Indonesia’s three-month rupiah forwards fell after a central bank report showed the nation’s current-account deficit widened. Bonds were little changed.
The shortfall in the broadest measure of trade increased to $7.8 billion last quarter, compared with the $7.4 billion median estimate in a Bloomberg news survey and $5.3 billion in the prior period, according to figures published yesterday. The local currency weakened 6.3 percent in the past year as imports of oil, sold locally at subsidized prices, contributed to the worsening current-account balance.
“It’s the current-account segment that’s really weighing on the rupiah’s prospects,” said Gundy Cahyadi, an economist at Oversea-Chinese Banking Corp. in Singapore. “There’s no near- term reason for the rupiah to significantly strengthen against the U.S. dollar.”
Three-month non-deliverable forwards weakened 0.3 percent to 9,713 per dollar as of 9:03 a.m. in Jakarta, data compiled by Bloomberg show.
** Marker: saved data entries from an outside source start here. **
(** * Risk dice simulator: a shallow embedding of [risk-dice-simulator.py]

    The simulator is a small imperative Python program: module-level
    globals ([DEBUG], [PRECOMPUTED_ROLLS], [MAX_DEFENDERS]), list objects
    that are sorted in place, the process-wide [random] generator, the wall
    clock, and lines written to standard output or to an output file.  The
    embedding keeps all of these in one [World] record and threads it
    through a state-and-exception monad [M], so that every function below
    reads like the Python function of the same name. *)

From Stdlib Require Import QArith Ascii String.
From stdpp Require Import base numbers list sorting gmap strings pretty.

Local Open Scope Z_scope.

(** ** The [random] module, as an interface

    [seed n] is the generator state after [random.seed(n)];
    [randint a b s] is one draw of [random.randint(a, b)] from state [s]
    together with the state that follows.  The only law the simulator
    relies on is that a draw lies in the closed range it was asked for. *)
Class Random := {
  rng_state : Type;
  seed : Z → rng_state;
  randint : Z → Z → rng_state → Z * rng_state;
  randint_range : ∀ a b s, a ≤ b → a ≤ (randint a b s).1 ≤ b
}.

(** ** Globals, output lines, exceptions *)

Definition MAX_ATTACKERS : Z := 3.

Definition HEADER : string :=
  "Attacker Losses,Defender Losses,Difference,Max Rolls,Non-Max Rolls,Elapsed Time".

Record Globals := mkGlobals {
  DEBUG : bool;
  PRECOMPUTED_ROLLS : list (Z * Z);
  MAX_DEFENDERS : Z
}.

(** The module as loaded: lines 17 to 20 of the source. *)
Definition initial_globals : Globals :=
  {| DEBUG := false; PRECOMPUTED_ROLLS := []; MAX_DEFENDERS := 2 |}.

(** The messages handed to [debug_print], one constructor per f-string of
    the source, holding the values the f-string interpolates. *)
Inductive DebugMessage :=
| DbgModeEnabled
| DbgCapitalMode
| DbgPrecomputed (n : Z) (seconds : Q)
| DbgAttackingTroops (n : Z)
| DbgDefendingTroops (n : Z)
| DbgCapitalBattle (b : bool)
| DbgTrials (n : Z)
| DbgRandomSeed (n : Z)
| DbgPreComputed (attacker_losses defender_losses attackers_left defenders_left : Z)
| DbgSimulated (attacker_rolls defender_rolls : list Z)
    (attacker_losses defender_losses attackers_left defenders_left : Z)
| DbgTrial (trial attacker_losses defender_losses diff : Z)
| DbgSaved (file : string).

(** A line of output.  [LResult] is the comma-separated trial record of
    [main]; its last field is the elapsed time in milliseconds. *)
Inductive Line :=
| LText (s : string)
| LDebug (m : DebugMessage)
| LResult (total_attacker_losses total_defender_losses diff
           max_rolls non_max_rolls : Z) (elapsed_time : Q).

Inductive exn := IndexError | ValueError.

(** The parsed command line, [args] in [main]. *)
Module args.
Record t := mk {
  attacking_troops : Z;
  defending_troops : Z;
  capital : bool;
  trials : Z;
  random_seed : Z;
  output_file : option string;
  header : bool;
  debug : bool;
  no_precomputed_rolls : bool
}.
End args.

(** Descending order, the order of [sort(reverse=True)]. *)
Definition descending : relation Z := fun x y => y ≤ x.

#[export] Instance descending_dec : RelDecision descending := fun x y => decide (y ≤ x).

(** ** The world *)

Section Simulator.
Context `{Random}.

Record World := mkWorld {
  globals : Globals;
  (** Python list objects, by identity. *)
  heap : gmap positive (list Z);
  next_id : positive;
  (** The state of the process-wide generator. *)
  rng : rng_state;
  (** The readings [time.time()] will return, next one first. *)
  clock : nat → Q;
  stdout : list Line;
  files : gmap string (list Line)
}.

Definition with_globals (g : Globals) (w : World) : World :=
  mkWorld g (heap w) (next_id w) (rng w) (clock w) (stdout w) (files w).
Definition with_heap (h : gmap positive (list Z)) (w : World) : World :=
  mkWorld (globals w) h (next_id w) (rng w) (clock w) (stdout w) (files w).
Definition with_next_id (p : positive) (w : World) : World :=
  mkWorld (globals w) (heap w) p (rng w) (clock w) (stdout w) (files w).
Definition with_rng (r : rng_state) (w : World) : World :=
  mkWorld (globals w) (heap w) (next_id w) r (clock w) (stdout w) (files w).
Definition with_clock (c : nat → Q) (w : World) : World :=
  mkWorld (globals w) (heap w) (next_id w) (rng w) c (stdout w) (files w).
Definition with_stdout (o : list Line) (w : World) : World :=
  mkWorld (globals w) (heap w) (next_id w) (rng w) (clock w) o (files w).
Definition with_files (f : gmap string (list Line)) (w : World) : World :=
  mkWorld (globals w) (heap w) (next_id w) (rng w) (clock w) (stdout w) f.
The contracts traded at a 0.5 percent discount to the spot rate, which fell 0.1 percent to 9,660, according to prices from local banks compiled by Bloomberg.
A daily fixing used to settle the derivative contracts was set at 9,643 per dollar yesterday by the Association of Banks in Singapore. That’s 0.4 percent stronger than 9,685 on Feb. 8. Markets in the city-state were closed Feb. 11 and yesterday for the Chinese New Year holidays.
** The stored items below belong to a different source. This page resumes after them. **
(** * Jedi payment middleware (masumi/main.py): the payment-gated job engine

    A shallow embedding of the handlers of [masumi/main.py] and of the three
    in-memory stores they share ([jobs], [payment_instances],
    [project_payments]).

    Modelling conventions.
    - A handler is a function from the world before the call to an outcome
      and the world after it.  The replies of the collaborators (the Express
      server, the Masumi payment service, [uuid4]) are arguments of the
      handler that awaits them.  [step] and [run] take every coroutine to
      its end before the next begins; [play1] and [play] cut the handlers at
      their awaits and let them overlap.
    - Exceptions are values of [exn]; [try_except] is Python's try/except.
    - The world carries a ghost [trace]: the calls made to the collaborators
      and the writes to a job's ["status"], in program order.
    - Payload dictionaries are only built by [create_project], [interact] and
      [analyze], always with the keys endpoint, method and data, where data
      maps field names to [str] fields of a validated request: they are
      records over [gmap string string].
    - Of the Masumi [Payment] object only the calls made here are modelled;
      [stop_status_monitoring] is taken not to raise.
    - The settlement callback of a job is the closure [payment_callback] that
      [create_payment_job] hands to [start_status_monitoring]. *)

From Stdlib Require Import ZArith Ascii DecimalString.
From stdpp Require Import gmap strings list fin_maps.
(** X18: [main] always saves the result.  When training called from
    [main] completes at least one iteration, the last entry of its log is
    the last iteration and holds a save event; if the growth window is over
    by then, the parameters saved are those of the final population. *)
Theorem main_saves_final_population save_iterations first_iter init final log :
  first_iter < iterations opt ->
  main accumulate densify_and_prune reset_opacity exposure_step dense_step
    sparse_step SPARSE_ADAM_AVAILABLE opt white save_iterations ckpt render
    first_iter init = Completed final log ->
  exists log' evs p,
    log = log' ++ [(iterations opt, evs)] /\
    In (Save (iterations opt) p) evs /\
    (densify_until_iter opt <= iterations opt -> p = params (gaussians final)).
Proof.
  intros Hlt H. unfold main, training in H.
  destruct (negb SPARSE_ADAM_AVAILABLE && String.eqb (optimizer_type opt) "sparse_adam");
    [discriminate|].
  rewrite (range_split (first_iter + 1) (iterations opt) (iterations opt + 1)) in H
    by lia.
  rewrite range_one, run_app in H.
  destruct (run_of (save_iterations ++ [iterations opt])
              (range (first_iter + 1) (iterations opt)) init [])
    as [| |s1 log1]; try discriminate.
  simpl in H.
  destruct (step_of (save_iterations ++ [iterations opt]) (iterations opt)
              (render (iterations opt) (gaussians s1)) s1)
    as [[s' evs]|] eqn:Hstep; [|discriminate].
  injection H as <- <-.
  apply train_iteration_inv in Hstep.
  destruct Hstep as (flagged & g1 & devs & _ & Hdens & Hopt & Hevs).
  rewrite optimizer_stage_last in Hopt by lia. injection Hopt as Hs'.
  apply densification_inv in Hdens. destruct Hdens as [_ Hsame].
  assert (Hmem : mem (iterations opt) (save_iterations ++ [iterations opt]) = true).
  { apply mem_In, in_or_app. right. now left. }
  rewrite Hmem in Hevs.
  exists log1, evs, (params (gaussians s1)).
  split; [reflexivity|]. split.
  - rewrite Hevs. now left.
  - intros Hu. rewrite <- Hs'. simpl. now rewrite (Hsame Hu).
Qed.


End RunFacts.

Module IterationExamples.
The rupiah’s one-month implied volatility, which measures expected exchange-rate swings used to price options, dropped 28 basis points, or 0.28 percentage point, to 6.23 percent.
Indonesia will have to address the uncertainty over oil subsidies, which will stoke concern over its growth outlook and currency, Benedict Bingham, the International Monetary Fund’s senior resident representative, said on Jan. 31 in Jakarta.
The yield on Indonesia’s 5.625 percent bonds due May 2023 was little changed at 5.26 percent, prices from the Inter Dealer Market Association show.